A Cost-effective Intervention

Combining these elements of program costs and benefits to gain a relative sense of the “return” for the money invested is a central part of our model here at Evidence Action. For an average of less than $0.50 per child per deworming treatment, governments – along with Deworm the World – are having real impact on at-risk populations. As seen from previous, rigorously conducted studies, providing deworming treatment has significant benefits on child health, education, and income. At Evidence Action, we view deworming as a critical global development intervention because its multiplicative benefits crucial for well-being are incredibly low cost. This combination brings significant value for money to our constituents, whether governments, donors, or other partners, and, most importantly, results in measurable improvements in the lives of children reached by our programs.

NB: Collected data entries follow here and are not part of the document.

Definition describe_sys (ev : Z) (args : list Arg) : option Description :=
  let sys := syscall_data_of ev in
  if (ev =? SysSetuid ids) || (ev =? SysSetgid ids) then
    Some (expect 1 args (Described "Syscall" "" (sys +:+ " userid=" +:+ Itoa (int_arg args 0))))
  else if ev =? SysMount ids then
    Some (expect 5 args (Described "Syscall" ""
      (sys +:+ " source=" +:+ str_arg args 0 +:+ " target=" +:+ str_arg args 1
       +:+ " filesystem=" +:+ str_arg args 2 +:+ " mountflag=" +:+ Itoa (int_arg args 3)
       +:+ " data=" +:+ str_arg args 4)))
  else if ev =? SysUmount ids then
    Some (expect 2 args (Described "Syscall" ""
      (sys +:+ " target=" +:+ str_arg args 0 +:+ " flag=" +:+ Itoa (int_arg args 1))))
  else if ev =? SysClose ids then
    Some (expect 1 args (Described "File" "" (sys +:+ " fd=" +:+ num_arg args 0)))
  else if ev =? SysPtrace ids then
    Some (expect 3 args (Described "Process" (str_arg args 2)
      (sys +:+ " request=" +:+ str_arg args 0 +:+ " pid=" +:+ num_arg args 1
       +:+ " process=" +:+ str_arg args 2)))
  else None.

Definition describe_network (ev : Z) (args : list Arg) : option Description :=
  let sys := syscall_data_of ev in
  if ev =? SysSocket ids then
    Some (expect 3 args (Described "Network"
      ("domain=" +:+ str_arg args 0 +:+ " type=" +:+ str_arg args 1 +:+ " protocol="
       +:+ GetProtocol (int_arg args 2)) sys))
  else if (ev =? TCPConnect) || (ev =? TCPConnectv6) || (ev =? TCPAccept) || (ev =? TCPAcceptv6)
  then
    let sockAddr := addr_arg args 1 in
    Some (expect 2 args (Described "Network"
      ("remoteip=" +:+ field sockAddr "sin_addr" +:+ " port=" +:+ field sockAddr "sin_port"
       +:+ " protocol=" +:+ str_arg args 0)
      ((if (ev =? TCPConnect) || (ev =? TCPConnectv6) then "kprobe=tcp_connect"
        else "kprobe=tcp_accept") +:+ " domain=" +:+ field sockAddr "sa_family")))
  else if (ev =? SysConnect ids) || (ev =? SysAccept ids) || (ev =? SysBind ids) then
    Some (expect 2 args (Described "Network" (addr_resource (addr_arg args 1))
      (sys +:+ " fd=" +:+ num_arg args 0)))
  else if ev =? SysListen ids then
    Some (expect 2 args (Described "Network" "" (sys +:+ " fd=" +:+ num_arg args 0)))
  else None.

[1] Grossman, M. (1972). On the Concept of Health Capital and the Demand for Health. Journal of Political Economy, 80:223-255.

[2] Guyatt (2000). Do intestinal nematodes affect productivity in adulthood? Trends in Parasitology: 16(4), 153-158.

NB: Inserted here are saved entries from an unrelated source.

Lemma finish_same_data ctx log :
  Forall (λ l, lb_Data (lg_base l) = lb_Data (lg_base log)) (finish ctx log).
Proof.
  unfold finish. destruct (fill_process (lg_base log)) as [b|] eqn:E; [|constructor].
  apply fill_process_request in E as [_ Ed]. destruct (fill_resource_request b) as [_ Fd].
  constructor; [cbn; congruence|]. case_bool; [|constructor].
  apply list.Forall_singleton. cbn. congruence.
Qed.

(** The calls whose number on arm64 is that of another call there. *)
Definition arm64_wrong : list Z := [SysMount ids_arm64; SysUmount ids_arm64; SysPtrace ids_arm64].
Definition arm64_names : list string := ["MOUNT"; "UMOUNT"; "UMOUNT2"; "PTRACE"].

(** The name that the matcher reads from data that start with a system call. *)
Lemma syscall_name_data log ev rest :
  lb_Data (lg_base log) = syscall_data_of syscalls ev +:+ rest → tail_word rest →
  char_in " "%char (syscall_data_of syscalls ev) = false →
  syscall_name log = match split_str "SYS_" (syscall_data_of syscalls ev) with
                     | _ :: name :: _ => Ok name
                     | _ => Panic
                     end.
Proof. intros Hd Ht Hc. unfold syscall_name. by rewrite Hd, first_word_tail. Qed.

Lemma arm64_name ev :
  ev ∈ arm64_wrong →
  char_in " "%char (syscall_data_of syscalls_arm64 ev) = false ∧ probe_event ev = false ∧
  ∃ name, split_str "SYS_" (syscall_data_of syscalls_arm64 ev) = ["syscall="; name] ∧
          name ∉ arm64_names.
Proof.
  unfold arm64_wrong. rewrite !elem_of_cons. intros [->|[->|[->|[]%not_elem_of_nil]]];
    (split; [by vm_compute|]; split; [done|]; eexists; split; [by vm_compute|]);
    unfold arm64_names; rewrite !not_elem_of_cons; split_and!; try done; apply not_elem_of_nil.
Qed.

(** On arm64 a system-call rule on mount, umount or ptrace matches none of these events:
    their numbers are those of x86, so the data name other calls; and unlinkat and
    fchownat are never reported as system calls, as they are on x86. *)
Theorem arm64_calls_unmatched {Rx} containers node c ctx args t (sp : MatchPolicy) :
  syscalls = syscalls_arm64 → ids = ids_arm64 → sc_EventID ctx ∈ arm64_wrong →
  mp_ResourceType (Rx := Rx) sp ∈ arm64_names →
  (∀ logs t', UpdateLogs_step ids syscalls now procExe M TS containers node c ctx args t =
              Ok (logs, t') → Forall (λ log, syscall_turn sp log = Ok log) logs) ∧
  isAuditedSyscall (SysUnlinkAt ids_arm64) = false ∧
  isAuditedSyscall (SysFChownAt ids_arm64) = false ∧
  isAuditedSyscall (SysUnlinkAt ids_amd64) = true ∧
  isAuditedSyscall (SysFChownAt ids_amd64) = true.
Proof.
  intros Hsys Hids Hev Hsp. split_and!; [|by vm_compute..].
  destruct (arm64_name _ Hev) as (Hb & Hp & name & Hname & Hne). rewrite <- Hsys in Hb, Hname.
  intros logs t' H. unfold UpdateLogs_step in H.
  destruct (BuildLogBase _ _ _ _ _ _ _ _ _ _) as [b t1]. go_res H. injection H as <- _.
  apply describe_ok in Ha. destruct a as [|op resource data|].
  - constructor.
  - destruct Ha as [_ [[Hp' _]|(rest & Hr & ->)]]; [congruence|].
    eapply list.Forall_impl; [apply finish_same_data|]. intros l Hl. cbn in Hl.
    unfold syscall_turn. rewrite (syscall_name_data l _ _ Hl Hr Hb), Hname. cbn [mbind Res_bind].
    destruct (String.eqb_spec name (mp_ResourceType sp)); [|done]. by subst name.
  - cbn in Ha. rewrite Ha in Hev.
    assert (bool_decide (DropAlert ∈ arm64_wrong) = true) as E by by apply bool_decide_eq_true_2.
    by vm_compute in E.
Qed.
End logs.

(** ** Relative paths *)

Lemma Clean_dir_app ws ps :
  Forall (λ c, plain c = true) ws → Forall (λ c, plain c = true) ps → ps ≠ [] →
  Clean ((abs_dir ws +:+ "/") +:+ join "/" ps) = abs_path (ws ++ ps).
Proof.
  intros Hws Hps Hne. unfold Clean. assert (HasPrefix ((abs_dir ws +:+ "/") +:+ join "/" ps) "/" = true) as ->.
  { apply HasPrefix_app. exists ((join "/" (ws ++ [""]) +:+ "/") +:+ join "/" ps).
    unfold abs_dir. rewrite join_cons; [by rewrite !string_app_assoc|by destruct ws]. }
  rewrite string_app_assoc. change ("/" +:+ join "/" ps) with (String slash (join "/" ps)).
  rewrite split_app_sep, split_abs_dir by done.
  rewrite (split_join slash) by (first [done|by apply plain_all_no_slash]).
  rewrite foldl_app. cbn [foldl]. rewrite foldl_app.
  change (clean_step true [] "") with (@nil string). rewrite (clean_plain _ ws) by done.
  rewrite app_nil_r. cbn [foldl]. change (clean_step true (rev ws) "") with (rev ws).
  rewrite (clean_plain _ ps), rev_app_distr, !rev_involutive by done.
  unfold abs_path. rewrite join_cons; [done|]. by destruct ws.
Qed.

(** A second slash at the front makes no difference. *)
Lemma Clean_slash p : HasPrefix p "/" = true → Clean ("/" +:+ p) = Clean p.
Proof.
  intros H. unfold Clean. rewrite H.
  assert (HasPrefix ("/" +:+ p) "/" = true) as -> by (apply HasPrefix_app; by exists p).
  done.
Qed.

(** A path that is not absolute is resolved against the working directory of the
    process: for clean components the resource is the absolute path with the components
    of both, also when that directory is the root.  An absolute path is left as it is, and
    so is a relative one when the directory is not known. *)
Theorem relative_path_resolved ws ps path :
  Forall (λ c, plain c = true) ws → Forall (λ c, plain c = true) ps → ps ≠ [] → ws ≠ [] →
  full_resource (abs_path ws +:+ "/") (join "/" ps) = abs_path (ws ++ ps) ∧
  full_resource ("/" +:+ "/") (join "/" ps) = abs_path ps ∧
  full_resource ("" +:+ "/") (join "/" ps) = join "/" ps ∧
  ∀ cwd, full_resource cwd ("/" +:+ path) = "/" +:+ path.
Proof.
  intros Hws Hps Hp Hw.
  assert (HasPrefix (first_word (join "/" ps)) "/" = false) as Hrel.
  { destruct ps as [|p ps]; [done|]. apply list.Forall_cons in Hps as [Hps _].
    apply not_true_is_false. intros [r Hr]%HasPrefix_app.
    assert (∃ q, join "/" (p :: ps) = first_word (join "/" (p :: ps)) +:+ q) as [q Hq].
    { unfold first_word. pose proof (join_split " "%char (join "/" (p :: ps))) as E.
      destruct (split_cons " "%char (join "/" (p :: ps))) as (h & l & Hs). rewrite Hs in E |- *.
      cbn [hd]. destruct l as [|y l]; [exists ""; by rewrite string_app_nil_r|].
      rewrite join_cons in E by done. by eexists. }
    rewrite Hr in Hq. unfold plain in Hps. destruct p as [|c p]; [done|].
    assert (c = "/"%char) as -> by (destruct ps; cbn in Hq; congruence). done. }
  unfold full_resource. rewrite Hrel. cbn [negb andb]. rewrite <- abs_dir_snoc. split_and!.
  - assert (String.eqb (abs_dir ws) "/" = false) as ->.
    { apply String.eqb_neq. intros H. apply (f_equal (split slash)) in H.
      rewrite split_abs_dir in H by done. by destruct ws as [|? [|]]. }
    cbn [negb]. unfold Join. assert (String.eqb (abs_dir ws) "" = false) as ->.
    { apply String.eqb_neq. rewrite abs_dir_snoc. by destruct (abs_path ws). }
    rewrite <- Clean_dir_app by done. by rewrite string_app_assoc.
  - change (Join ("/" +:+ "/") (join "/" ps) = abs_path ps). unfold Join.
    change (Clean ("/" +:+ (("/" +:+ "/") +:+ join "/" ps)) = abs_path ps).
    rewrite Clean_slash by (apply HasPrefix_app; by eexists).
    by apply (Clean_dir_app []).
  - done.
  - intros cwd. assert (HasPrefix (first_word ("/" +:+ path)) "/" = true) as ->; [|done].
    unfold first_word. cbn. destruct (split_cons " "%char path) as (h & l & ->).
    apply HasPrefix_app. by exists h.
Qed.

(** ** Replay *)

Lemma replay_unknown n see i :
  (∀ j, (i ≤ j < i + n)%nat → (see j).1 = Some "") → replay n see i = 0%nat.
Proof.
  revert i. induction n as [|n IH]; intros i H; cbn [replay]; [done|].
  pose proof (H i ltac:(lia)) as Hi. destruct (see i) as [o b]. cbn in Hi. subst o.
  apply IH. intros j Hj. apply H. lia.
Qed.

Lemma replay_known n c see i :
  c ≠ "" → (∀ j, (i ≤ j < i + n)%nat → see j = (Some c, true)) → replay n see i = n.
Proof.
  intros Hc. revert i. induction n as [|n IH]; intros i H; cbn [replay]; [done|].
  rewrite (H i) by lia. destruct c; [done|]. f_equal. apply IH. intros j Hj. apply H. lia.
Qed.

Lemma replay_add a b see i : replay (a + b) see i = (replay a see i + replay b see (i + a))%nat.
Proof.
  revert i. induction a as [|a IH]; intros i; cbn [replay Nat.add]; [by rewrite Nat.add_0_r|].
  rewrite IH. replace (i + 1 + a)%nat with (i + Datatypes.S a)%nat by lia.
  destruct (see i) as [[[|]|] []]; cbn; lia.
Qed.

(** A record that waits for its container is not sent once when the container is found:
    it is sent again at each of the remaining attempts.  If the container is known from
    the [k]-th attempt on and the channel has room, the record is handled [10 - k] times. *)
Theorem replay_repeats k c see :
  (k ≤ 10)%nat → c ≠ "" → (∀ i, (i < k)%nat → (see i).1 = Some "") →
  (∀ i, (k ≤ i < 10)%nat → see i = (Some c, true)) → replay_loop see = (10 - k)%nat.
Proof.
  intros Hk Hc Hbefore Hafter. unfold replay_loop.
  replace 10%nat with (k + (10 - k))%nat at 1 by lia. rewrite replay_add.
  rewrite replay_unknown by (intros; apply Hbefore; lia).
  rewrite (replay_known _ c) by (try done; intros; apply Hafter; lia). done.
Qed.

[3] Miguel, E. & Kremer, M. (2004). Worms: Identifying impacts on education and health in the presence of treatment externalities. Econometrica, 72:159-217.

[4] Montenegro, C. & Patrinos, H. (2014). Comparable Estimates of Returns to Schooling Around the World. The World Bank and Department of Economics, University of Chile.

[5] Patrinos, H.A. (2016). Estimating the return to schooling using the Mincer equation. World of Labor: 278.

[6] Psacharopoulos, G. & Patrinos, H.A. (2002). Returns to Investment in Education: A Further Update. The World Bank.

[7] Ozier, O. (2018). Exploiting Externalities to Estimate the Long-Term Effects of Early Childhood Deworming. American Economic Journal: Applied Economics. 10(3):235-262.

[8] Baird, S., Hicks, J.H., Kremer, M. & Miguel, E.(2016). Worms at Work: Long-run Impacts of a Child Health Investment. The Quarterly Journal of Economics, 131(4):1637-1680.